NIL: No-data Imitation Learning by Leveraging Pre-trained Video Diffusion Models
Mert Albaba, Chenhao Li, Markos Diomataris, Omid Taheri, Andreas Krause, Michael Black
TL;DR
NIL addresses the challenge of acquiring physically plausible motor skills across diverse morphologies without curated expert data. It combines a frozen, pre-trained video diffusion model to generate on-demand reference videos with a discriminator-free imitation reward based on video-embedding similarity, segmentation IoU, and regularization, learned via an entropy-regularized off-policy actor-critic framework. The two-stage pipeline enables 3D policy learning from 2D generated data and demonstrates competitive performance across humanoid and quadruped robots, with improvements tied to diffusion model quality. This approach highlights the potential to replace data collection with data generation for imitation learning, enabling scalable skill acquisition across unconventional morphologies in robotics and animation.
Abstract
Acquiring physically plausible motor skills across diverse and unconventional morphologies-including humanoid robots, quadrupeds, and animals-is essential for advancing character simulation and robotics. Traditional methods, such as reinforcement learning (RL) are task- and body-specific, require extensive reward function engineering, and do not generalize well. Imitation learning offers an alternative but relies heavily on high-quality expert demonstrations, which are difficult to obtain for non-human morphologies.
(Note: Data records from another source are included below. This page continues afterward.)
(* ===== verification/InboundStores.v ===== *)
(** The stores of claims, behind one interface with laws: what the Gateway relies on,
    and the two stores that keep it: the process-local repository and a session of
    the coherent store. *)

From S2P Require Export Inbound StoreSession.
From S2P Require Import SessionLaws.
From stdpp Require Import list.
#[local] Open Scope stdpp_scope.

(** * The laws *)

(** A claim may be acquired: there is none, or none that has begun its side effect. *)
Definition claimable (r : option claim_record) : Prop :=
  match r with None | Some (InFlight, _) => True | Some _ => False end.

(** The side effect of a claim has begun, under an owner. *)
Definition effective (owner : option pystr) (r : option claim_record) : Prop :=
  ∃ st, st ≠ InFlight ∧ r = Some (st, owner).

Section moved.
Context {R : Type} (record : R → claim_key → option claim_record).

Definition records_same (x x' : R) : Prop := ∀ k, record x' k = record x k.
(** The record of one key was [old] and is [new]; the others stay. *)
Definition record_moved (key : claim_key) (old new : option claim_record) (x x' : R) : Prop :=
  record x key = old ∧ ∀ k, record x' k = if decide (k = key) then new else record x k.
End moved.

(** Calls change the record of the key they name and of an owner they name; a fence
    that is refused changes nothing. *)
Class InboundStoreLaws (R : Type) `{InboundStore R} := {
  in_record : R → claim_key → option claim_record;
  law_claim scope key owner x : wp (in_claim scope key owner) (λ r x',
    records_same in_record x x' ∧ r ≠ Ok ACQUIRED ∨
    r = Ok ACQUIRED ∧ ∃ old, claimable old ∧
      record_moved in_record (scope, key) old (Some (InFlight, owner)) x x') x;
  law_refresh scope key owner x : wp (in_refresh scope key owner) (λ _ x', records_same in_record x x') x;
  law_release scope key owner x : wp (in_release scope key owner) (λ _ x',
    records_same in_record x x' ∨ ∃ st, record_moved in_record (scope, key) (Some (st, owner)) None x x') x;
  law_complete scope key owner x : wp (in_complete scope key owner) (λ _ x',
    records_same in_record x x' ∨
    ∃ st, record_moved in_record (scope, key) (Some (st, owner)) (Some (Completed, owner)) x x') x;
  law_mark_started scope key owner x : wp (in_mark_started scope key owner) (λ r x',
    match r with
    | Ok _ => record_moved in_record (scope, key) (Some (InFlight, owner)) (Some (SideEffectStarted, owner)) x x'
    | Err _ => records_same in_record x x'
    end) x;
  law_fence_queued origin scope key owner x : wp (in_fence_queued origin scope key owner) (λ r x',
    match r with
    | Ok _ => record_moved in_record (scope, key) (Some (InFlight, Some owner))
                (Some (SideEffectStarted, Some owner)) x x'
    | Err _ => records_same in_record x x'
    end) x;
}.

(** * The process-local repository *)

(** Without a coherent session there is no fence of queued input. *)
#[export] Instance memory_inbound_store : InboundStore IdempotencyRepository := {|
  in_claim := claim; in_refresh := refresh; in_release := release; in_complete := complete;
  in_mark_started := mark_side_effect_started;
  in_fence_queued _ _ _ _ := mraise RuntimeError |}.

Definition memory_record (s : IdempotencyRepository) : claim_key → option claim_record := d_get (ir_records s).

Lemma memory_set_moved scope key old new (s : IdempotencyRepository) :
  memory_record s (scope, key) = old →
  record_moved memory_record (scope, key) old (Some new) s
    (set_records (d_set (ir_records s) (scope, key) new) s).
Proof.
  intros Hold. split; [done|]. intros k. unfold memory_record; cbn. rewrite d_get_set.
  destruct (decide (k = _)), (decide (_ = k)); congruence.
Qed.

Lemma memory_pop_moved scope key old (s : IdempotencyRepository) :
  memory_record s (scope, key) = old →
  record_moved memory_record (scope, key) old None s (set_records (d_pop (ir_records s) (scope, key)) s).
Proof.
  intros Hold. split; [done|]. intros k. unfold memory_record; cbn. rewrite d_get_pop.
  destruct (decide (k = _)), (decide (_ = k)); congruence.
Qed.

Section memory.
Context (scope key : pystr) (owner : option pystr) (s : IdempotencyRepository).

Lemma memory_claim_law : wp (claim scope key owner) (λ r s',
  records_same memory_record s s' ∧ r ≠ Ok ACQUIRED ∨
  r = Ok ACQUIRED ∧ ∃ old, claimable old ∧
    record_moved memory_record (scope, key) old (Some (InFlight, owner)) s s') s.
Proof.
  unfold claim. wp_run; try by left.
  right. split; [done|]. exists None. split; [done|]. by apply memory_set_moved.
Qed.

Lemma memory_refresh_law : wp (refresh scope key owner) (λ _ s', records_same memory_record s s') s.
Proof. unfold refresh. by wp_run. Qed.

Lemma memory_release_law : wp (release scope key owner) (λ _ s',
  records_same memory_record s s' ∨
  ∃ st, record_moved memory_record (scope, key) (Some (st, owner)) None s s') s.
Proof.
  unfold release. wp_run; [|by left]. right.
  match goal with H : _ ∨ _ |- _ => destruct H end; eexists; by apply memory_pop_moved.
Qed.

Lemma memory_complete_law : wp (complete scope key owner) (λ _ s',
  records_same memory_record s s' ∨
  ∃ st, record_moved memory_record (scope, key) (Some (st, owner)) (Some (Completed, owner)) s s') s.
Proof.
  unfold complete. wp_run; [by left|]. right.
  match goal with H : ¬ (_ ≠ _) |- _ => apply dec_stable in H; rename H into Ho end.
  destruct (d_get (ir_records s) (scope, key)) as [[st o]|] eqn:Hr; cbn in Ho; [|done].
  injection Ho as ->. exists st. by apply memory_set_moved.
Qed.

Lemma memory_mark_started_law : wp (mark_side_effect_started scope key owner) (λ r s',
  match r with
  | Ok _ => record_moved memory_record (scope, key) (Some (InFlight, owner)) (Some (SideEffectStarted, owner)) s s'
  | Err _ => records_same memory_record s s'
  end) s.
Proof.
  unfold mark_side_effect_started. wp_run; [done|].
  match goal with H : ¬ (_ ≠ _) |- _ => apply dec_stable in H end. by apply memory_set_moved.
Qed.
End memory.

#[export] Instance memory_inbound_laws : InboundStoreLaws IdempotencyRepository := {|
  in_record := memory_record;
  law_claim := memory_claim_law;
  law_refresh := memory_refresh_law;
  law_release := memory_release_law;
  law_complete := memory_complete_law;
  law_mark_started := memory_mark_started_law;
  law_fence_queued _ _ _ _ _ _ := eq_refl |}.

(** * A session of the coherent store *)

Section session.
Context (clock : nat → datetime).

Definition session_inbound_store : InboundStore session_world := {|
  in_claim := session_claim clock; in_refresh := session_refresh clock;
  in_release := session_release clock; in_complete := session_complete clock;
  in_mark_started := session_mark_side_effect_started clock;
  in_fence_queued origin scope key owner :=
    session_fence_queued_input clock origin scope key owner ;; mret () |}.

Definition session_record (x : session_world) : claim_key → option claim_record :=
  memory_record (ms_idempotency (w_store (sw_world x))).

(** A call of the store's repository of claims, for a session. *)
Lemma session_call {A} (m : M IdempotencyRepository A) (Q : res A → IdempotencyRepository → Prop) x :
  (∀ e, Q (Err e) (ms_idempotency (w_store (sw_world x)))) →
  wp m Q (ms_idempotency (w_store (sw_world x))) →
  wp (fenced (λ lease, _mutate clock lease (on_idempotency m)))
    (λ r x', Q r (ms_idempotency (w_store (sw_world x')))) x.
Proof.
  intros He Hm. apply wp_fenced_session; [apply He|]. intros lease.
  apply wp_bind, wp_assert_fence.
  - intros e w' Hw _. cbn. rewrite Hw. apply He.
  - intros _. apply wp_zoom. eapply wp_mono; [exact Hm|]. by intros r s'.
Qed.

(** The fence of queued input moves the claim, or changes nothing of the claims. *)
Lemma fence_queued_moves fence origin scope key owner w :
  let claims w := memory_record (ms_idempotency (w_store w)) in
  wp (_fence_queued_input clock fence origin scope key owner) (λ r w',
    match r with
    | Ok _ => record_moved claims (scope, key) (Some (InFlight, Some owner))
                (Some (SideEffectStarted, Some owner)) w w'
    | Err _ => records_same claims w w'
    end) w.
Proof.
  intros claims. unfold _fence_queued_input.
  apply wp_bind_lift; [intros [] _|done]. apply wp_bind_lift; [intros [] _|done].
  apply wp_bind, wp_raise_if; [done|]. intros _.
  apply wp_bind, wp_assert_fence; [intros e w' Hw _ k; unfold claims; by rewrite Hw|].
  intros _. apply wp_bind, wp_sget. cbn [w_store tick id].
  apply wp_bind, wp_raise_if; [done|]. intros _.
  apply wp_bind, wp_raise_if; [done|]. intros Hcl%dec_stable.
  apply wp_bind. destruct (d_get (br_bindings _) _) as [b|]; [|done].
  apply wp_raise_if; [done|]. intros _.
  apply wp_bind, wp_capacity; [done|]. intros _. apply wp_bind, wp_now; [done|]. intros _.
  apply wp_bind_lift; [intros [] _|done].
  apply wp_bind, wp_sset, wp_bind, wp_sset, wp_ret.
  by apply (memory_set_moved _ _ (Some (InFlight, Some owner))).
Qed.

Definition session_inbound_laws : @InboundStoreLaws session_world session_inbound_store.
Proof.
  refine (@Build_InboundStoreLaws _ session_inbound_store session_record _ _ _ _ _ _).
  - intros. apply (session_call (claim scope key owner) (λ r s', records_same memory_record _ s' ∧ _ ∨
      _ ∧ ∃ old, _ ∧ record_moved memory_record _ old _ _ s')); [by left|apply memory_claim_law].
  - intros. apply (session_call (refresh scope key owner) (λ _ s', records_same memory_record _ s'));
      [done|apply memory_refresh_law].
  - intros. apply (session_call (release scope key owner) (λ _ s', records_same memory_record _ s' ∨
      ∃ st, record_moved memory_record _ _ _ _ s')); [by left|apply memory_release_law].
  - intros. apply (session_call (complete scope key owner) (λ _ s', records_same memory_record _ s' ∨
      ∃ st, record_moved memory_record _ _ _ _ s')); [by left|apply memory_complete_law].
  - intros. apply (session_call (mark_side_effect_started scope key owner) (λ r s', match r with
      | Ok _ => record_moved memory_record _ _ _ _ s' | Err _ => records_same memory_record _ s' end));
      [done|apply memory_mark_started_law].
  - intros. cbn. apply wp_bind, wp_fenced_session; [done|]. intros lease.
    eapply wp_mono; [apply fence_queued_moves|]. intros [[]|e] w' Hr; exact Hr.
Defined.
End session.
Video diffusion models, on the other hand, are capable of generating realistic videos of various morphologies, from humans to ants. Leveraging this capability, we propose a data-independent approach for skill acquisition that learns 3D motor skills from 2D-generated videos, with generalization capability to unconventional and non-human forms. Specifically, we guide the imitation learning process by leveraging vision transformers for video-based comparisons by calculating pair-wise distance between video embeddings. Along with video-encoding distance, we also use a computed similarity between segmented video frames as a guidance reward. We validate our method on locomotion tasks involving unique body configurations. In humanoid robot locomotion tasks, we demonstrate that 'No-data Imitation Learning' (NIL) outperforms baselines trained on 3D motion-capture data. Our results highlight the potential of leveraging generative video models for physically plausible skill learning with diverse morphologies, effectively replacing data collection with data generation for imitation learning.